(* ===== verification/Payload.v ===== *)
(** * Payloads and the bounds-checked wire reader

    [crates/api/transport-api/src/payload.rs] (media types and payloads), the
    [Cursor] that both frame decoders use ([direct_v2.rs], and its private
    twin in [broadcast_v1.rs]), and the part of [core::str::from_utf8] they
    rely on. *)
From S2P Require Import Prelude Ids.
Local Open Scope N_scope.

(** ** [core::str::from_utf8]: well-formed UTF-8 byte sequences *)
Definition utf8_cont (b : byte) : bool := in_range 128 191 b.

Fixpoint utf8_valid (l : bytes) : bool :=
  match l with
  | [] => true
  | b0 :: l =>
      let v := byte_val b0 in
      if v <? 128 then utf8_valid l
      else if (194 <=? v) && (v <=? 223) then
        match l with b1 :: l => utf8_cont b1 && utf8_valid l | _ => false end
      else if (224 <=? v) && (v <=? 239) then
        match l with
        | b1 :: b2 :: l =>
            in_range (if v =? 224 then 160 else 128) (if v =? 237 then 159 else 191) b1
            && utf8_cont b2 && utf8_valid l
        | _ => false
        end
      else if (240 <=? v) && (v <=? 244) then
        match l with
        | b1 :: b2 :: b3 :: l =>
            in_range (if v =? 240 then 144 else 128) (if v =? 244 then 143 else 191) b1
            && utf8_cont b2 && utf8_cont b3 && utf8_valid l
        | _ => false
        end
      else false
  end.

Lemma utf8_valid_ascii l : Forall (λ b, byte_val b < 128) l → utf8_valid l = true.
Proof.
  induction 1 as [|b l Hb _ IH]; [done|]. simpl.
  by rewrite -> (proj2 (N.ltb_lt _ _) Hb).
Qed.

(** ** Media types and payloads *)
Definition MAX_PAYLOAD_BYTES : N := 49152.
Definition MAX_MEDIA_TYPE_BYTES : N := 128.

Inductive PayloadError :=
| PayloadTooLargeErr (got limit : N)
| EmptyMediaType
| MediaTypeTooLong (got : N)
| MediaTypeNotAscii (index : N).

Record MediaType := MkMediaType { MediaType_as_str : bytes }.

Definition media_byte_ok (b : byte) : bool := in_range 32 126 b.

Definition MediaType_parse (value : bytes) : result MediaType PayloadError :=
  match value with
  | [] => Err EmptyMediaType
  | _ =>
      if MAX_MEDIA_TYPE_BYTES <? len value then Err (MediaTypeTooLong (len value))
      else match first_illegal media_byte_ok 0 value with
           | Some (index, _) => Err (MediaTypeNotAscii index)
           | None => Ok (MkMediaType value)
           end
  end.

Record Payload := MkPayload {
  Payload_media_type : option MediaType;
  Payload_bytes : bytes
}.

Definition Payload_new (media_type : option MediaType) (b : bytes) (limit : N) :
    result Payload PayloadError :=
  let limit := N.min limit MAX_PAYLOAD_BYTES in
  if limit <? len b then Err (PayloadTooLargeErr (len b) limit)
  else Ok (MkPayload media_type b).

Definition Payload_at_ceiling (media_type : option MediaType) (b : bytes) :
    result Payload PayloadError :=
  Payload_new media_type b MAX_PAYLOAD_BYTES.

#[global] Instance PayloadError_eq_dec : EqDecision PayloadError.
Proof. solve_decision. Defined.
#[global] Instance MediaType_eq_dec : EqDecision MediaType.
Proof. solve_decision. Defined.
#[global] Instance Payload_eq_dec : EqDecision Payload.
Proof. solve_decision. Defined.

(** Well-formed values: those the checked constructors return. *)
Definition MediaType_wf (m : MediaType) : Prop :=
  1 ≤ len (MediaType_as_str m) ≤ 128 ∧
  Forall (λ b, media_byte_ok b = true) (MediaType_as_str m).
Definition Payload_wf (p : Payload) : Prop :=
  len (Payload_bytes p) ≤ MAX_PAYLOAD_BYTES ∧
  match Payload_media_type p with Some m => MediaType_wf m | None => True end.

Lemma MediaType_parse_Ok value m :
  MediaType_parse value = Ok m ↔ m = MkMediaType value ∧ MediaType_wf m.
Proof.
  unfold MediaType_parse, MediaType_wf, MAX_MEDIA_TYPE_BYTES.
  destruct value as [|c v] eqn:E.
  { split; [done|]. intros [-> [H _]]. change (1 ≤ 0 ≤ 128) in H. lia. }
  rw -E. assert (1 ≤ len value) by (rw E len_cons; lia).
  destruct (N.ltb_spec 128 (len value)).
  { split; [done|]. intros [-> [? _]]. simpl in *. lia. }
  destruct (first_illegal _ _ _) as [[j b]|] eqn:F.
  - split; [done|]. intros [-> [_ HF]]. simpl in HF.
    apply (first_illegal_None _ 0) in HF. congruence.
  - apply first_illegal_None in F. split; [|naive_solver].
    intros [= <-]. done.
Qed.

Lemma MediaType_wf_parse m : MediaType_wf m → MediaType_parse (MediaType_as_str m) = Ok m.
Proof. intros H. apply MediaType_parse_Ok. by destruct m. Qed.

Lemma Payload_new_Ok m b limit p :
  Payload_new m b limit = Ok p ↔
  p = MkPayload m b ∧ len b ≤ N.min limit MAX_PAYLOAD_BYTES.
Proof.
  unfold Payload_new. destruct (N.ltb_spec (N.min limit MAX_PAYLOAD_BYTES) (len b)).
  - split; [done|]. intros [_ ?]. lia.
  - split; [|naive_solver]. by intros [= <-].
Qed.

Lemma in_range_lt lo hi n b : in_range lo hi b = true → hi < n → byte_val b < n.
Proof. unfold in_range. rw andb_true_iff !N.leb_le. lia. Qed.

Lemma endpoint_byte_ascii b : endpoint_byte_ok b = true → byte_val b < 128.
Proof. by destruct b. Qed.
Lemma media_byte_ascii b : media_byte_ok b = true → byte_val b < 128.
Proof. by destruct b. Qed.

Lemma EndpointId_wf_utf8 e : EndpointId_wf e → utf8_valid (EndpointId_as_str e) = true.
Proof.
  intros (c & rest & -> & Hc & _ & HF). apply utf8_valid_ascii, Forall_cons. split.
  - by apply in_range_lt with 97 122.
  - eapply Forall_impl; [done|]. apply endpoint_byte_ascii.
Qed.
Lemma MediaType_wf_utf8 m : MediaType_wf m → utf8_valid (MediaType_as_str m) = true.
Proof.
  intros [_ HF]. apply utf8_valid_ascii. eapply Forall_impl; [done|].
  apply media_byte_ascii.
Qed.

(** ** The bounds-checked reader *)
Record Cursor := MkCursor { cur_buffer : bytes; cur_at : N }.

Definition Cursor_new (buffer : bytes) : Cursor := MkCursor buffer 0.
Definition Cursor_remaining (c : Cursor) : N := sat_sub (len (cur_buffer c)) (cur_at c).

Section Cursor.
Context {E : Type}.
(** The decoder's own [Truncated] constructor. *)
Variable truncated : string → N → N → E.

Definition Cursor_take (c : Cursor) (field : string) (n : N) : result (bytes * Cursor) E :=
  let available := Cursor_remaining c in
  if available <? n then Err (truncated field n available)
  else Ok (ntake n (ndrop (cur_at c) (cur_buffer c)),
           MkCursor (cur_buffer c) (cur_at c + n)).

Definition Cursor_take_u8 (c : Cursor) (field : string) : result (N * Cursor) E :=
  ' (s, c) <-? Cursor_take c field 1;
  Ok (match s with b :: _ => byte_val b | [] => 0 end, c).

(** [take_array::<N>]: the slice itself, whose length is [N]. *)
Definition Cursor_take_array (c : Cursor) (field : string) (n : N) : result (bytes * Cursor) E :=
  Cursor_take c field n.

(** The unread suffix, which is all a read depends on. *)
Definition cursor_rest (c : Cursor) : bytes := ndrop (cur_at c) (cur_buffer c).

Lemma Cursor_remaining_rest c : Cursor_remaining c = len (cursor_rest c).
Proof. unfold Cursor_remaining, cursor_rest, sat_sub. by rw len_ndrop. Qed.

Lemma cursor_rest_step c n :
  cursor_rest (MkCursor (cur_buffer c) (cur_at c + n)) = ndrop n (cursor_rest c).
Proof. unfold cursor_rest, ndrop. simpl. rw drop_drop. f_equal. lia. Qed.

Lemma Cursor_take_inv c field n l c' :
  Cursor_take c field n = Ok (l, c') →
  cursor_rest c = l ++ cursor_rest c' ∧ len l = n.
Proof.
  unfold Cursor_take. rw Cursor_remaining_rest.
  destruct (N.ltb_spec (len (cursor_rest c)) n); [done|].
  intros [= <- <-]. rw cursor_rest_step ntake_ndrop. split; [done|].
  by apply len_ntake.
Qed.

(** Reading back what was written. *)
Lemma Cursor_take_app c field n l k :
  cursor_rest c = l ++ k → len l = n →
  ∃ c', Cursor_take c field n = Ok (l, c') ∧ cursor_rest c' = k.
Proof.
  intros Hr <-. unfold Cursor_take. rw Cursor_remaining_rest.
  destruct (N.ltb_spec (len (cursor_rest c)) (len l)) as [Hlt|_].
  { rw Hr len_app in Hlt. lia. }
  exists (MkCursor (cur_buffer c) (cur_at c + len l)).
  split; [|by rw cursor_rest_step Hr ndrop_len_app].
  do 2 f_equal. fold (cursor_rest c). by rw Hr ntake_len_app.
Qed.

Lemma Cursor_take_u8_inv c field v c' :
  Cursor_take_u8 c field = Ok (v, c') →
  ∃ b, cursor_rest c = b :: cursor_rest c' ∧ v = byte_val b.
Proof.
  unfold Cursor_take_u8. rw result_bind_Ok => -[[s d] [Ht [= <- <-]]].
  apply Cursor_take_inv in Ht as [Hr Hl].
  destruct s as [|b [|b' s]]; rw ?len_cons ?len_nil in Hl; try lia.
  by exists b.
Qed.
Lemma Cursor_take_u8_app c field b k :
  cursor_rest c = b :: k →
  ∃ c', Cursor_take_u8 c field = Ok (byte_val b, c') ∧ cursor_rest c' = k.
Proof.
  intros Hr. destruct (Cursor_take_app c field 1 [b] k) as (c' & Ht & Hc'); [done..|].
  exists c'. unfold Cursor_take_u8. by rw Ht.
Qed.
End Cursor.

(** A [u8] length prefix written by [u8::try_from(len).unwrap_or(u8::MAX)]. *)
Definition len_u8 (l : bytes) : byte := byte_of (try_from_or_max u8_max (len l)).
Lemma byte_val_len_u8 l : len l ≤ 255 → byte_val (len_u8 l) = len l.
Proof.
  intros. unfold len_u8, try_from_or_max, u8_max. rw byte_val_of N.min_l //.
  apply N.mod_small. lia.
Qed.
Lemma len_u8_eq l b : len l = byte_val b → len_u8 l = b.
Proof.
  intros H. apply (inj byte_val). pose proof (byte_val_lt b).
  rw byte_val_len_u8; lia.
Qed.

(** The [u32] length prefix of a payload within the ceiling. *)
Lemma from_be_len_u32 (l : bytes) :
  len l ≤ MAX_PAYLOAD_BYTES → from_be (to_be 4 (try_from_or_max u32_max (len l))) = len l.
Proof.
  unfold MAX_PAYLOAD_BYTES, try_from_or_max, u32_max. intros.
  rw N.min_l; [|lia]. apply from_be_to_be. change (256 ^ N.of_nat 4) with 4294967296. lia.
Qed.
Lemma to_be_len_u32 (l raw : bytes) :
  len raw = 4 → len l = from_be raw → to_be 4 (try_from_or_max u32_max (len l)) = raw.
Proof.
  intros Hr ->. pose proof (from_be_lt raw) as Hlt. rw Hr in Hlt.
  change (256 ^ 4) with 4294967296 in Hlt.
  unfold try_from_or_max, u32_max. rw N.min_l; [|lia]. by apply to_be_from_be_len.
Qed.

(** [usize::try_from] of a [u32] read from four bytes never saturates. *)
Lemma usize_of_u32 (l : bytes) :
  len l ≤ 4 → try_from_or_max usize_max (from_be l) = from_be l.
Proof.
  intros Hl. unfold try_from_or_max. apply N.min_l.
  pose proof (from_be_lt l) as Hlt.
  assert (256 ^ len l ≤ 256 ^ 4) by (apply N.pow_le_mono_r; lia).
  change (256 ^ 4) with 4294967296 in *. unfold usize_max, u64_max. lia.
Qed.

══════

Which lines belong in the answer? Exactly those from the first line of the entries through the line holding "twin in [broadcast_v1.rs]), and", inclusive, copied unchanged.

(* ===== verification/Payload.v ===== *)
(** * Payloads and the bounds-checked wire reader

    [crates/api/transport-api/src/payload.rs] (media types and payloads), the
    [Cursor] that both frame decoders use ([direct_v2.rs], and its private
    twin in [broadcast_v1.rs]), and the part of [core::str::from_utf8] they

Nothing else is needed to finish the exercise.